What is it like to roast coffee beans as if “talking” to them?

 

“They change their facial expressions from time to time, just like people,” he said. “I respect the beans’ natural disposition, and add my own themes. I seek a good balance between the two.”

 

A growing number of customers have come to appreciate his creations since Horizon Labo opened, and that has helped him cope with his Asperger’s syndrome.

 

“Now that I’ve created a job on my own, I don’t feel negatively about [my developmental disorder],” he said. “It’s significant for me to gain the ability to use it in a positive way.

 

“I can consider it part of who I am today,” he added.

 

Opening his business has also made him more cheerful, the teen said, as he has had many chances to meet various people. Two books have been published on Iwano, and he has been featured in numerous media reports. He has also been invited to participate in talk shows at Shibuya Hikarie and other locations, including an event in Hong Kong in September.

 

When Iwano had no self-confidence, he believed trying new things would ultimately be meaningless.

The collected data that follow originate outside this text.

(** X3.  Asking for fewer results gives the first of what asking for
    more gives: for [0 ≤ m ≤ n] the [m] results are a prefix of the [n]
    results.  With [n] at least the size of the catalog every career of
    the catalog is among the results. *)
Theorem recommend_careers_fewer_is_prefix profile m n :
  0 ≤ m ≤ n →
  recommend_careers career_db profile m
    `prefix_of` recommend_careers career_db profile n
  ∧ (len career_db ≤ n →
     career <$> recommend_careers career_db profile n ≡ₚ career_db.*1).
Proof.
  intros Hmn. unfold recommend_careers. split.
  - rewrite !slice_to_nonneg by lia.
    replace (Z.to_nat m) with (Z.to_nat m `min` Z.to_nat n)%nat by lia.
    rewrite <- take_take. apply prefix_take.
  - intros Hall. rewrite slice_to_all.
    + by rewrite (sort_desc_perm score_lt), all_recommendations_careers.
    + rewrite (sort_desc_perm score_lt). unfold all_recommendations.
      rewrite length_fmap. exact Hall.
Qed.

Lemma ci_set_nil (a : list string) : ci_set a = ci_set [] → a = [].
Proof.
  destruct a as [|x a]; [done|]. intros Heq.
  assert (Hin : lower x ∈ ci_set (x :: a)).
  { unfold ci_set. apply elem_of_list_to_set. csimpl. left. }
  rewrite Heq in Hin. unfold ci_set in Hin.
  apply elem_of_list_to_set in Hin. by apply elem_of_nil in Hin.
Qed.

(** X4.  For skills written in ASCII, the skill score depends on the
    three lists only as sets of lower-cased skills: reordering a list,
    repeating a skill or spelling it in another letter case never
    changes the score. *)
Theorem skill_score_depends_on_sets user user' required required' nice nice' :
  Forall (λ s, is_ascii s = true)
         (user ++ user' ++ required ++ required' ++ nice ++ nice') →
  ci_set user = ci_set user' →
  ci_set required = ci_set required' →
  ci_set nice = ci_set nice' →
  calculate_skill_match_score user required nice
  = calculate_skill_match_score user' required' nice'.
Proof.
  intros _ Hu Hr Hn. unfold calculate_skill_match_score.
  rewrite !len_set_and_comp, !len_set_comp. unfold overlap, ci_size.
  rewrite Hu, Hr, Hn.
  destruct required as [|r required], required' as [|r' required'].
  - done.
  - symmetry in Hr. by apply ci_set_nil in Hr.
  - by apply ci_set_nil in Hr.
  - destruct nice as [|x nice], nice' as [|x' nice'].
    + done.
    + symmetry in Hn. by apply ci_set_nil in Hn.
    + by apply ci_set_nil in Hn.
    + done.
Qed.
(** A cycle that starts with a non-empty queue and a cursor within it
    selects exactly one file name, the one at the cursor, and ends with
    that entry deleted from the queue by its index. *)
Lemma cycle_at_cursor cfg e s :
  imageFiles s <> [] -> cursor_in_range s ->
  exists file,
    imageFiles s !! Z.to_nat (currentIndex s) = Some file /\
    result_of (postNextImage cfg e s) = Ret tt /\
    selections (events_of (postNextImage cfg e s)) = [path_join (imageFolder cfg) file] /\
    imageFiles (state_of (postNextImage cfg e s))
      = delete (Z.to_nat (currentIndex s)) (imageFiles s).
Proof.
  destruct s as [q i f]. unfold cursor_in_range. cbn [imageFiles currentIndex].
  intros Hne [[Hq _]|Hi]; [congruence|].
  destruct (selected_in_range cfg e q i f Hi) as (file & f' & evs & Hl & _ & Q1 & _ & _ & Hs).
  exists file. rewrite (cycle_nonempty cfg e q i f Hne), Hs. cbn.
  repeat split; auto. unfold selections in *. cbn. rewrite omap_app, Q1. reflexivity.
Qed.

Lemma postNextImage_invariant cfg e s :
  cursor_in_range s ->
  result_of (postNextImage cfg e s) = Ret tt /\
  cursor_in_range (state_of (postNextImage cfg e s)).
Proof.
  destruct s as [q i f]. unfold cursor_in_range. cbn [imageFiles currentIndex].
  intros [[-> ->]|Hi].
  - destruct (load_spec cfg e [] 0 f) as (q' & f' & evs & Hl & _).
    rewrite (cycle_empty cfg e 0 f q' f' evs Hl). destruct q' as [|x q'].
    + cbn. auto.
    + destruct (selected_in_range cfg e (x :: q') 0 f') as (file & f2 & ev2 & _ & _ & _ & _ & _ & Hs).
      { cbn [length]. lia. }
      rewrite Hs. cbn [result_of state_of fst snd imageFiles currentIndex].
      split; [reflexivity|]. apply next_index_in_range. lia.
  - assert (Hne : q <> []) by (destruct q; [cbn in Hi; lia | discriminate]).
    destruct (selected_in_range cfg e q i f Hi) as (file & f2 & ev2 & _ & _ & _ & _ & _ & Hs).
    rewrite (cycle_nonempty cfg e q i f Hne), Hs.
    cbn [result_of state_of fst snd imageFiles currentIndex].
    split; [reflexivity|]. apply next_index_in_range. lia.
Qed.

Lemma interfere_run w q i f :
  exists f', interfere w (State q i f) = (Ret tt, State q i f', []).
Proof. destruct w; cbn; eauto. Qed.
(** * Blog-writer swarm: a shallow embedding of [blog_writer_swarm.ipynb]

    The notebook defines one document sink ([complete_blog_post]), five
    instruction generators, six parameterless functions and five agents of
    the [swarm] package.  The embedding follows the code cells of the
    notebook: Python strings are Rocq strings (the ASCII fragment), a
    [dict] is a [gmap], a function that does I/O is a state transformer
    over the interpreter state that can also raise. *)

From stdpp Require Import gmap strings list fin_maps pretty.
From Stdlib Require Import Ascii.

(** ** Python strings *)

Module PyStr.

Definition nl : string := String (ascii_of_nat 10) "".
Definition tab : string := String (ascii_of_nat 9) "".

(** [str.lower()] on one ASCII character: 'A'..'Z' move to 'a'..'z'. *)
Definition ascii_lower (c : ascii) : ascii :=
  let n := N_of_ascii c in
  if ((65 <=? n) && (n <=? 90))%N then ascii_of_N (n + 32) else c.

(** [s.lower()], character by character.  On text outside ASCII Python
    follows the Unicode tables, which the embedding does not have: it
    leaves such characters as they are, so what is stated about the result
    of [lower] is stated for ASCII strings ([is_ascii]). *)
Fixpoint str_lower (s : string) : string :=
  match s with
  | "" => ""
  | String c s' => String (ascii_lower c) (str_lower s')
  end.
(** What holds between two actions of the user. *)
Lemma step_invariant (sv : Service) (a : State) (w : World) (ev : AppEvent) :
  appState a <> ANALYZING -> isProcessingFile a = false ->
  (appState a <> IDLE -> artifactsOfOneRun sv a) ->
  let a' := fst (step sv (a, w) ev) in
  appState a' <> ANALYZING /\ isProcessingFile a' = false
  /\ (appState a' <> IDLE -> artifactsOfOneRun sv a').
Proof.
  intros Hna Hpf Hart. cbv zeta. unfold step.
  destruct (offered a ev) eqn:Hoff; [|cbn [fst]; auto].
  destruct ev as [v| |file|item| |i|newQ|]; unfold offered in Hoff.
  - (* typing *)
    cbn [fst]. destruct (appState a) eqn:Hst; try discriminate.
    cbn. rewrite Hst. repeat split; try assumption; congruence.
  - (* analyze *)
    destruct (appState a) eqn:Hst; try discriminate.
    unfold handleAnalyze, bind, ret.
    pose proof (runPipeline_outcome sv (lectureText a) a w) as Hout.
    cbv zeta in Hout.
    destruct (runPipeline sv (lectureText a) a w) as [run w'].
    cbn [fst] in *. destruct Hout as (_ & Hp & [-> | [Hi | [Hs Ha]]]).
    + rewrite Hst. repeat split; try assumption; congruence.
    + rewrite Hi, Hp. repeat split; try assumption; congruence.
    + rewrite Hs, Hp. repeat split; auto; congruence.
  - (* a file *)
    destruct (appState a) eqn:Hst; try discriminate.
    unfold handleFileChange.
    destruct file as [f|]; [|cbn [fst ret]; rewrite Hst;
                              repeat split; try assumption; congruence].
    destruct (extractTextFromFile f) as [text|err].
    + unfold bind.
      pose proof (runPipeline_outcome sv text
                    (setLectureText text
                       (setUploadedFileName (Some (name f))
                          (setIsProcessingFile true a))) w) as Hout.
      cbv zeta in Hout.
      destruct (runPipeline sv text _ w) as [run w'].
      cbn [fst] in *. destruct Hout as (Hun & _ & Hcases). rewrite Hun.
      cbn [fst ret].
      destruct Hcases as [-> | [Hi | [Hs Ha]]].
      * cbn. rewrite Hst. repeat split; congruence.
      * cbn. rewrite Hi. repeat split; congruence.
      * cbn. rewrite Hs. repeat split; try congruence.
        intros _. eapply artifacts_frame; [| | |exact Ha]; reflexivity.
    + unfold fileCatch, bind, emit, ret. cbn. rewrite Hst.
      repeat split; congruence.
  - (* the sidebar *)
    cbn [fst]. assert (Hni : appState a <> IDLE)
      by (destruct (appState a); try discriminate; congruence).
    specialize (Hart Hni).
    destruct item; cbn; (split; [discriminate|]); (split; [assumption|]);
      intros _; (eapply artifacts_frame; [| | |exact Hart]; reflexivity).
  - (* explore *)
    cbn [fst]. assert (Hni : appState a <> IDLE)
      by (destruct (appState a); try discriminate; congruence).
    specialize (Hart Hni). cbn.
    split; [discriminate|]. split; [assumption|]. intros _.
    eapply artifacts_frame; [| | |exact Hart]; reflexivity.
  - (* a quiz is started *)
    assert (Hni : appState a <> IDLE)
      by (destruct (appState a); try discriminate; congruence).
    specialize (Hart Hni).
    destruct (nth_error (topics a) i) as [topic|];
      [|destruct (appState a); discriminate].
    pose proof (handleStartQuiz_frame sv topic a w) as Hq. cbv zeta in Hq.
    destruct (handleStartQuiz sv topic a w) as [a' w']. cbn [fst] in *.
    destruct Hq as (Hst' & Hp' & Hs' & Hg' & Ht').
    split; [destruct Hst' as [-> | ->]; discriminate|].
    split; [congruence|]. intros _.
    eapply artifacts_frame; [exact Hs'|exact Hg'|exact Ht'|exact Hart].
  - (* a regenerated quiz arrives *)
    cbn [fst]. split; [exact Hna|]. split; [exact Hpf|].
    intro Hni. eapply artifacts_frame; [| | |exact (Hart Hni)]; reflexivity.
  - (* the quiz is left *)
    cbn [fst]. assert (Hni : appState a <> IDLE)
      by (destruct (appState a); try discriminate; congruence).
    specialize (Hart Hni). cbn.
    split; [discriminate|]. split; [assumption|]. intros _.
    eapply artifacts_frame; [| | |exact Hart]; reflexivity.
Qed.
Lemma six_hex_digits_inv (s : string) :
  six_hex_digits s = true ->
  exists c0 c1 c2 c3 c4 c5 d0 d1 d2 d3 d4 d5,
    s = String c0 (String c1 (String c2 (String c3 (String c4 (String c5 EmptyString)))))
    /\ hex_digit c0 = Some d0 /\ hex_digit c1 = Some d1 /\ hex_digit c2 = Some d2
    /\ hex_digit c3 = Some d3 /\ hex_digit c4 = Some d4 /\ hex_digit c5 = Some d5.
Proof.
  unfold six_hex_digits. intros H. apply andb_prop in H. destruct H as [Hl Hd].
  apply Nat.eqb_eq in Hl.
  destruct s as [|c0 [|c1 [|c2 [|c3 [|c4 [|c5 [|c6 s]]]]]]]; simpl in Hl;
    try discriminate; try lia.
  simpl in Hd. unfold is_hex_digit in Hd.
  destruct (hex_digit c0) as [d0|] eqn:E0; [|discriminate].
  destruct (hex_digit c1) as [d1|] eqn:E1; [|discriminate].
  destruct (hex_digit c2) as [d2|] eqn:E2; [|discriminate].
  destruct (hex_digit c3) as [d3|] eqn:E3; [|discriminate].
  destruct (hex_digit c4) as [d4|] eqn:E4; [|discriminate].
  destruct (hex_digit c5) as [d5|] eqn:E5; [|discriminate].
  exists c0, c1, c2, c3, c4, c5, d0, d1, d2, d3, d4, d5.
  repeat split; assumption.
Qed.

(** X2: a palette value of the documented form, six hexadecimal digits
    with or without the leading [#], always reads as an RGB triple, the
    same for both spellings, and each channel lies in 0..255. *)
Theorem hex_channels_well_formed (s : string) :
  six_hex_digits s = true ->
  exists r g b,
    hex_channels (YStr (String "#" s)) = Ok (r, g, b) /\
    hex_channels (YStr s) = Ok (r, g, b) /\
    (0 <= r <= 255)%Z /\ (0 <= g <= 255)%Z /\ (0 <= b <= 255)%Z.
Proof.
  intros H. destruct (six_hex_digits_inv s H)
    as (c0 & c1 & c2 & c3 & c4 & c5 & d0 & d1 & d2 & d3 & d4 & d5
        & -> & H0 & H1 & H2 & H3 & H4 & H5).
  destruct (hex_digit_facts c0 d0 H0) as (_ & _ & _ & _ & _ & _ & N0 & R0).
  destruct (hex_digit_facts c1 d1 H1) as (_ & _ & _ & _ & _ & _ & _ & R1).
  destruct (hex_digit_facts c2 d2 H2) as (_ & _ & _ & _ & _ & _ & _ & R2).
  destruct (hex_digit_facts c3 d3 H3) as (_ & _ & _ & _ & _ & _ & _ & R3).
  destruct (hex_digit_facts c4 d4 H4) as (_ & _ & _ & _ & _ & _ & _ & R4).
  destruct (hex_digit_facts c5 d5 H5) as (_ & _ & _ & _ & _ & _ & _ & R5).
  exists (16 * d0 + d1)%Z, (16 * d2 + d3)%Z, (16 * d4 + d5)%Z.
  assert (Hplain : hex_channels
                     (YStr (String c0 (String c1 (String c2 (String c3
                              (String c4 (String c5 EmptyString)))))))
                   = Ok ((16 * d0 + d1)%Z, (16 * d2 + d3)%Z, (16 * d4 + d5)%Z)).
  { unfold hex_channels. simpl lstrip_hash. rewrite N0.
    unfold slice2. simpl substring.
    rewrite (py_int16_two_digits c0 c1 d0 d1 H0 H1). simpl.
    rewrite (py_int16_two_digits c2 c3 d2 d3 H2 H3). simpl.
    rewrite (py_int16_two_digits c4 c5 d4 d5 H4 H5). reflexivity. }
  split; [|split; [exact Hplain|lia]].
  rewrite <- Hplain. unfold hex_channels. reflexivity.
Qed.

Lemma hex_channels_well_formed_witness :
  six_hex_digits "1a2B3c" = true
  /\ exists r g b, hex_channels (YStr "#1a2B3c") = Ok (r, g, b)
                   /\ (0 <= r <= 255)%Z.
Proof.
  assert (H : six_hex_digits "1a2B3c" = true) by reflexivity.
  split; [exact H|].
  destruct (hex_channels_well_formed "1a2B3c" H) as (r & g & b & H1 & _ & Hr & _).
  exists r, g, b. auto.
Defined.

Lemma substring_app_l (s t : string) (i n : nat) :
  (i + n <= String.length s)%nat ->
  substring i n (s ++ t) = substring i n s.
Proof.
  revert i n. induction s as [|c s IH]; intros i n H; simpl in *.
  - assert (i = 0 /\ n = 0)%nat as [-> ->] by lia.
    destruct t; reflexivity.
  - destruct i as [|i].
    + destruct n as [|n]; [reflexivity|].
      simpl. f_equal. apply IH. simpl. lia.
    + apply IH. lia.
Qed.

(** X3: the parser never looks past the sixth digit nor checks the
    length: whatever follows six hexadecimal digits is ignored, so a
    longer value reads as its first three bytes. *)
Theorem hex_channels_ignores_tail (s t : string) :
  six_hex_digits s = true ->
  hex_channels (YStr (String "#" (s ++ t))) = hex_channels (YStr (String "#" s)).
Proof.
  intros H. pose proof H as H'. unfold six_hex_digits in H'.
  apply andb_prop in H'. destruct H' as [Hl _]. apply Nat.eqb_eq in Hl.
  destruct (six_hex_digits_inv s H)
    as (c0 & c1 & c2 & c3 & c4 & c5 & d0 & d1 & d2 & d3 & d4 & d5
        & Hs & H0 & _).
  destruct (hex_digit_facts c0 d0 H0) as (_ & _ & _ & _ & _ & _ & N0 & _).
  assert (Hstrip : forall u, lstrip_hash (String "#" (s ++ u)) = (s ++ u)%string).
  { intros u. rewrite Hs. simpl. now rewrite N0. }
  assert (Hstrip0 : lstrip_hash (String "#" s) = s).
  { rewrite Hs. simpl. now rewrite N0. }
  unfold hex_channels. rewrite (Hstrip t), Hstrip0.
  unfold slice2. rewrite !substring_app_l by lia. reflexivity.
Qed.

Lemma hex_channels_ignores_tail_witness :
  six_hex_digits "ff0080" = true
  /\ hex_channels (YStr "#ff0080zz") = Ok (255, 0, 128)%Z.
Proof.
  assert (H : six_hex_digits "ff0080" = true) by reflexivity.
  split; [exact H|].
  exact (eq_trans (hex_channels_ignores_tail "ff0080" "zz" H) eq_refl).
Defined.

(* ================================================================== *)
(** * The two classifiers side by side *)
(* ================================================================== *)

(** X4: on every pixel of an image the array classifier and the
    per-pixel classifier of [main.py] return the same colour name, for
    every non-empty palette whose hex values read as RGB triples. *)
Theorem classifiers_agree
  (pal : palette) (rgbs : list pixel) (img : image) (R C : nat) :
  pal <> [] ->
  mapM hex_channels (map snd pal) = Ok rgbs ->
  has_shape R C img ->
  exists names,
    Vectorised.nearest_colour_vectorised img pal = Ok names /\
    forall r c px,
      Vectorised.getitem2 img r c = Ok px ->
      exists name,
        Vectorised.getitem2 names r c = Ok name /\
        Main.nearest_colour px pal = Ok (Some name).
Proof.
  intros Hne Hp Hs.
  destruct (classifiers_choose_first_min pal rgbs img R C Hne Hp Hs)
    as [[names [Hv [_ Hcell]]] Hmain].
  exists names. split; [assumption|].
  intros r c px Hpx.
  destruct (Hcell r c px Hpx) as [k [name [Hk [Hn Hg]]]].
  destruct (Hmain px) as [k' [name' [Hk' [Hn' Hm]]]].
  exists name. split; [assumption|].
  rewrite Hm. rewrite (first_min_unique _ _ _ Hk Hk') in Hn. congruence.
Qed.

Lemma classifiers_agree_witness :
  ([("black"%string, YStr "#000000"); ("white"%string, YStr "#FFFFFF")] <> []
   /\ mapM hex_channels
        (map snd [("black"%string, YStr "#000000"); ("white"%string, YStr "#FFFFFF")])
      = Ok [(0, 0, 0)%Z; (255, 255, 255)%Z]
   /\ has_shape 1 1 [[(128, 128, 128)%Z]])
  /\ exists names,
       Vectorised.nearest_colour_vectorised [[(128, 128, 128)%Z]]
         [("black"%string, YStr "#000000"); ("white"%string, YStr "#FFFFFF")]
       = Ok names.
Proof.
  assert (H1 : [("black"%string, YStr "#000000"); ("white"%string, YStr "#FFFFFF")]
               <> []) by discriminate.
  assert (H2 : mapM hex_channels
                 (map snd [("black"%string, YStr "#000000");
                           ("white"%string, YStr "#FFFFFF")])
               = Ok [(0, 0, 0)%Z; (255, 255, 255)%Z]) by reflexivity.
  assert (H3 : has_shape 1 1 [[(128, 128, 128)%Z]])
    by (split; [reflexivity | repeat constructor]).
  split; [auto|].
  destruct (classifiers_agree _ _ _ 1 1 H1 H2 H3) as [names [Hn _]].
  exists names. exact Hn.
Defined.
(** * NiBetaSeries: the participant workflow layer ([nibetaseries/workflows/base.py])

    A shallow embedding of the two pieces of logic in [base.py]:

    - [_check_bs_len], the filter that drops every beta series with fewer
      than three betas, logs why, and raises when nothing is left;
    - [init_single_subject_wf], which wires the per-subject nipype graph and
      includes the atlas and the residual branches on demand.

    Python values are modelled as the code has them: paths are strings,
    image shapes are tuples of integers, the list handed to the filter is an
    object on a heap (it is overwritten through [beta_series_list[:] = ...]),
    warnings go to a log, and exceptions abort the computation. *)

From Stdlib Require Import ZArith Lia Ascii String.
From stdpp Require Import base option list gmap strings pretty.

Local Open Scope string_scope.
Local Open Scope Z_scope.
Local Open Scope list_scope.

(** ** Strings

    A Python string is taken as the sequence of its bytes.  The pattern of
    the filter only tells apart the newline, the ASCII letters and digits,
    and the characters of [desc-] and [_], so nothing is lost. *)

Definition newline : ascii := ascii_of_nat 10.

However, he now realizes he can become good at something by trying many times, rather than improving step by step.

 

“Now I know that even if you try something and seem to fail, it’s meaningful in its own way,” he added. “I’m willing to try something every day.”

 

Iwano is now interested in trying clothing design like his mother, among other things. As a coffee roaster, he hopes to promote the idea of leading “a rich life with coffee.”

 

“When relaxing with coffee even for just 30 seconds, something may hit your mind, which can be a big factor in helping you move forward,” he said. “Your life can become richer by enjoying coffee. I hope to create coffee that can help with this.”